When you look at humans in the context of life on Earth and not separate from it, then there are two traits we possess that, in my humble opinion, sets us apart from other animals, and I suspect may be the same for other dominant species on exo-planets. For me, the traits that truly defines humans is adaptability and abstract thinking. Now it’s possible the latter is a product of higher intelligence and may be possessed by Dolphins, Whales and even higher primates, but human’s sheer adaptability is staggering compared to the rest of nature. We have managed to survive natural events that would kill other species because of our adaptability, yes intelligence may play a role here too, but it is likely the two go hand in hand.

Convergent evolution. Where animals from wholly separate origins end up resembling each other to fill a niche within a similar environment. This process has happened with flight, eyes (which have developed independently over 40 times) and will likely mean animals on separate worlds may resemble each other unless the environment is vastly different.

When you look at humanity as an animal, uncomfortable for most people, then you realise that we are not really any different to other life on Earth. We out breed other large mammals, our omnivorous nature means we find food anywhere and are not constrained by the conventional controls on herbivores or carnivores, numbers give us a distinct advantage, but we are nothing special overall.

So, the question is then, how common is intelligent life in our galaxy?
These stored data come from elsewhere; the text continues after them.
(* ===== verification/Shell.v ===== *)
(** * The shell

    [userspace/shell/main.c]: the builtins, [dispatch], [run_line] and [main]
    over libc (console output, VFS client, environment, heap) and the paths and
    words of ShPath.  The state is the process's libc with its system, the
    environment with the heap, the working directory and the static buffer of
    [normalize_path]. *)
From S2P Require Import Prelude Bytes Errno Str Iface CMalloc Stdio Env Ramfs Vfs VfsServer Micro VfsClient ConClient Unistd ShPath.

Definition O_RDONLY : Z := 1.
Definition O_WRONLY : Z := 2.
Definition O_CREAT : Z := 256.
Definition O_TRUNC : Z := 1024.
Definition DISPATCH_QUIT : Z := -1.

(** [struct builtin]; the functions are named. *)
Inductive builtin_fn :=
  | Echo | Pwd | Cd | Ls | Cat | Mkdir | Touch | Rm | Rmdir | Ps | Run | Env | Printenv | Export | Unset | Help | Version.
Record builtin := MkBuiltin { b_name : string; b_help : string; b_fn : builtin_fn }.

Definition builtins : list builtin := [
  MkBuiltin "echo" "print arguments" Echo;
  MkBuiltin "pwd" "print working directory" Pwd;
  MkBuiltin "cd" "change directory" Cd;
  MkBuiltin "ls" "list directory contents" Ls;
  MkBuiltin "cat" "print file contents" Cat;
  MkBuiltin "mkdir" "create directory" Mkdir;
  MkBuiltin "touch" "create empty file" Touch;
  MkBuiltin "rm" "remove file" Rm;
  MkBuiltin "rmdir" "remove empty directory" Rmdir;
  MkBuiltin "ps" "list processes" Ps;
  MkBuiltin "run" "spawn an initrd program and wait" Run;
  MkBuiltin "env" "print all environment variables" Env;
  MkBuiltin "printenv" "print one environment variable" Printenv;
  MkBuiltin "export" "set an environment variable" Export;
  MkBuiltin "unset" "remove an environment variable" Unset;
  MkBuiltin "help" "list builtins, or 'help <name>'" Help;
  MkBuiltin "version" "print shell version" Version ]%string.

(** [for (i = 0; i < BUILTIN_COUNT; ++i) if (strcmp(builtins[i].name, name) == 0) ...] *)
Definition find_builtin (name : list Z) : option builtin :=
  List.find (fun b => strcmp (byte_list (b_name b) ++ [0]) name =? 0) builtins.

Record shell {W A : Type} := MkShell { sh_libc : libc W; sh_env : env A; cwd : list Z; norm_buf : list Z }.
Arguments shell W A : clear implicits.
Arguments MkShell {W A}.

Definition set_libc {W A} (u : libc W) (s : shell W A) : shell W A := MkShell u (sh_env s) (cwd s) (norm_buf s).
Definition set_env {W A} (e : env A) (s : shell W A) : shell W A := MkShell (sh_libc s) e (cwd s) (norm_buf s).
Definition set_cwd {W A} (c : list Z) (s : shell W A) : shell W A := MkShell (sh_libc s) (sh_env s) c (norm_buf s).
Definition set_buf {W A} (b : list Z) (s : shell W A) : shell W A := MkShell (sh_libc s) (sh_env s) (cwd s) b.

(** ** Programs *)

Definition sh (W A T : Type) : Type := shell W A -> option (T * shell W A).
Definition sret {W A T} (x : T) : sh W A T := fun s => Some (x, s).
Definition sbind {W A S T} (m : sh W A S) (k : S -> sh W A T) : sh W A T :=
  fun s => match m s with Some (x, s) => k x s | None => None end.
Definition sget {W A T} (f : shell W A -> T) : sh W A T := fun s => Some (f s, s).
Definition sset {W A} (f : shell W A -> shell W A) : sh W A () := fun s => Some ((), f s).
(** A libc function. *)
Definition lib {W A T} (m : user W T) : sh W A T := fun s => '(x, u) ← m (sh_libc s); Some (x, set_libc u s).
(** An access outside the program's objects, or a value libc has no model for, ends the run. *)
Definition known {W A T} (x : option T) : sh W A T := fun s => match x with Some x => Some (x, s) | None => None end.

Declare Scope sh_scope.
Delimit Scope sh_scope with sh.
Notation "'let!' x ':=' m 'in' k" := (sbind m (fun x => k)) (at level 200, x pattern, m at level 100, k at level 200) : sh_scope.
Notation "m '>>' k" := (sbind m (fun _ => k)) (at level 100, right associativity) : sh_scope.
Open Scope sh_scope.

Definition lit (s : string) : list Z := byte_list s ++ [0].
(** ... with a newline at its end. *)
Definition litn (s : string) : list Z := byte_list s ++ [10; 0].

Section shell.
Context {W A : Type} `{Sys W} `{UHeap A}.
(** What a local array of [n] bytes holds before it is written. *)
Context (uninit : Z -> list Z).
Notation sh := (sh W A).

(** The functions of env.c share [errno] with the rest of libc. *)
Definition with_env (f : env A -> option (Z * env A)) : sh Z := fun s =>
  '(r, e) ← f (set_errno_e (sh_env s) (errno (sh_libc s)));
  Some (r, set_libc (set_errno (eerrno e) (sh_libc s)) (set_env e s)).

(** ** Output *)

Definition out (s : list Z) : sh () := lib (Unistd.write Unistd.STDOUT_FILENO s (strlen s)) >> sret ().
Definition nl : sh () := lib (Unistd.write Unistd.STDOUT_FILENO [10] 1) >> sret ().
(** [out(strerror(errno)); nl();] *)
Definition out_errno : sh () := let! e := lib (uget errno) in out (strerror e) >> nl.
(** [out("cmd: "); out(p); out(": "); out(strerror(errno)); nl();] *)
Definition complain (cmd p : list Z) : sh () := out cmd >> out p >> out (lit ": ") >> out_errno.

(** [resolve_path] into a local array of 256 bytes. *)
Definition resolve (rel : list Z) : sh (Z * list Z) := fun s =>
  '(r, buf, p) ← resolve_path (norm_buf s) (uninit 512) (cwd s) rel (uninit 256) 256;
  Some ((r, p), set_buf buf s).

(** [if (resolve_path(rel, p, sizeof p) != 0) { out(msg); return 1; }] *)
Definition with_path (rel msg : list Z) (k : list Z -> sh Z) : sh Z :=
  let! (r, p) := resolve rel in if negb (r =? 0) then out msg >> sret 1 else k p.

Definition arg (argv : list (list Z)) (i : Z) : list Z := zget [0] argv i.

(** ** Builtins *)

Fixpoint echo_loop (first : bool) (words : list (list Z)) : sh () :=
  match words with
  | [] => sret ()
  | w :: words => (if first then sret () else out (lit " ")) >> out w >> echo_loop false words
  end.
Definition builtin_echo (argv : list (list Z)) : sh Z := echo_loop true (tail argv) >> nl >> sret 0.

Definition builtin_version : sh Z := out (litn "exshell 0.1, Phase 12.6") >> sret 0.

Definition builtin_pwd : sh Z := let! c := sget cwd in out c >> nl >> sret 0.

Definition builtin_cd (argv : list (list Z)) : sh Z :=
  if zlen argv <? 2 then let! c := sget cwd in sset (set_cwd (strcpy c (lit "/"))) >> sret 0
  else
    with_path (arg argv 1) (litn "cd: path too long") (fun p =>
      let! fd := lib (vfs_client_open p O_RDONLY 0) in
      if fd <? 0 then complain (lit "cd: ") p >> sret 1
      else
        lib (uset (set_errno 0)) >>
        let! (r, _) := lib (vfs_client_readdir fd 0 128) in
        let! e := lib (uget errno) in
        if negb (r =? 0) && negb (e =? ENOENT) then
          out (lit "cd: ") >> out p >> out (litn ": not a directory") >> lib (vfs_client_close fd) >> sret 1
        else
          lib (vfs_client_close fd) >> let! c := sget cwd in sset (set_cwd (strcpy c p)) >> sret 0).

(** The entries from index [i] on; [name] is the local array. *)
Fixpoint ls_loop (fuel : nat) (fd i : Z) (name : list Z) : sh Z :=
  match fuel with
  | O => fun _ => None
  | S fuel =>
    lib (uset (set_errno 0)) >>
    let! (r, b) := lib (vfs_client_readdir fd i 128) in
    let! e := lib (uget errno) in
    if negb (r =? 0) then
      if e =? ENOENT then lib (vfs_client_close fd) >> sret 0
      else out (litn "ls: readdir error") >> lib (vfs_client_close fd) >> sret 1
    else
      let name := copy_loop name 0 b 0 (zlen b) in
      out name >> nl >> ls_loop fuel fd (u32 (i + 1)) name
  end.
Definition builtin_ls (fuel : nat) (argv : list (list Z)) : sh Z :=
  with_path (if 2 <=? zlen argv then arg argv 1 else lit ".") (litn "ls: path too long") (fun p =>
    let! fd := lib (vfs_client_open p O_RDONLY 0) in
    if fd <? 0 then complain (lit "ls: ") p >> sret 1 else ls_loop fuel fd 0 (uninit 128)).

Fixpoint cat_loop (fuel : nat) (fd : Z) : sh Z :=
  match fuel with
  | O => fun _ => None
  | S fuel =>
    let! (n, b) := lib (vfs_client_read fd 512) in
    if n <? 0 then out (litn "cat: read error") >> lib (vfs_client_close fd) >> sret 1
    else if n =? 0 then lib (vfs_client_close fd) >> sret 0
    else
      let! k := lib (Unistd.write Unistd.STDOUT_FILENO b n) in
      if negb (k =? n) then lib (vfs_client_close fd) >> sret 1 else cat_loop fuel fd
  end.
Definition builtin_cat (fuel : nat) (argv : list (list Z)) : sh Z :=
  if zlen argv <? 2 then out (litn "cat: missing file") >> sret 1
  else
    with_path (arg argv 1) (litn "cat: path too long") (fun p =>
      let! fd := lib (vfs_client_open p O_RDONLY 0) in
      if fd <? 0 then complain (lit "cat: ") p >> sret 1 else cat_loop fuel fd).

(** [mkdir], [rmdir] and [rm] differ in the call and the messages. *)
Definition on_path (argv : list (list Z)) (missing long cmd : list Z) (call : list Z -> user W Z) : sh Z :=
  if zlen argv <? 2 then out missing >> sret 1
  else
    with_path (arg argv 1) long (fun p =>
      let! r := lib (call p) in
      if negb (r =? 0) then complain cmd p >> sret 1 else sret 0).
Definition builtin_mkdir (argv : list (list Z)) : sh Z :=
  on_path argv (litn "mkdir: missing path") (litn "mkdir: path too long") (lit "mkdir: ") (fun p => vfs_client_mkdir p 493).
Definition builtin_rmdir (argv : list (list Z)) : sh Z :=
  on_path argv (litn "rmdir: missing path") (litn "rmdir: path too long") (lit "rmdir: ") vfs_client_rmdir.
Definition builtin_rm (argv : list (list Z)) : sh Z :=
  on_path argv (litn "rm: missing path") (litn "rm: path too long") (lit "rm: ") vfs_client_unlink.

Definition builtin_touch (argv : list (list Z)) : sh Z :=
  if zlen argv <? 2 then out (litn "touch: missing file") >> sret 1
  else
    with_path (arg argv 1) (litn "touch: path too long") (fun p =>
      let! fd := lib (vfs_client_open p (Z.lor O_CREAT O_WRONLY) 420) in
      if fd <? 0 then complain (lit "touch: ") p >> sret 1 else lib (vfs_client_close fd) >> sret 0).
Well, let’s assume for arguments sake, that the galaxy contains as many planets as stars, so about 400 billion, and there are another 100 billion moons large enough to have environments where life can arise.

If we say that 1/10 of all planets and 1/10th of all the possible moons actually allow life to arise, that gives us 40 billion planets and 10 billion moons upon which life exists. Based on our example regarding the solar system then 1/7th of all these bodies will evolve multicellular life, this would give us figures of 5.71 billion planets and 142,857,000 moons upon which multicellular life may exist. This is interesting, based on the average accepted scale of the Milky Way galaxy, with 5.71 billion planets then that would give us a planet with multicellular life on it about every 40 light years in any given direction.

Potential life bearing planet from the Kepler mission. K2-18b has been found to have water in it’s atmosphere. It is not known whether this is super Earth with a water surface. The question, could it contain complex hydrocarbons that have allowed life to evolve? The answer to that lays in the temperature of the planet, which appears to be around 265°K (-18°C).
It orbits it’s Red Dwarf parent star at around 21 million miles, orbiting in 33 days withing the habitable zone for this star.
At 124 light years, we are not visiting anytime soon.

With this in mind we need to understand how often multicellular life throws up a species that becomes technical and developed into a complex society as we have seen humanity achieve in the last 8000 years. That society need not have developed radio communications or even industry, but could be capable and on the way, as humans were several thousand years ago.

This is potentially a minefield of thought, we truly only have one example of this, humanity, but is this single example as limiting as we think it is. Let’s go back to how humanity fits in to the animal kingdom. If humanity is truly not as unique as many like to think then we must conclude that were multicellular life evolves and where the environmental conditions are stable over extended periods, then eventually a dominant species will evolve and become technically advanced given enough time.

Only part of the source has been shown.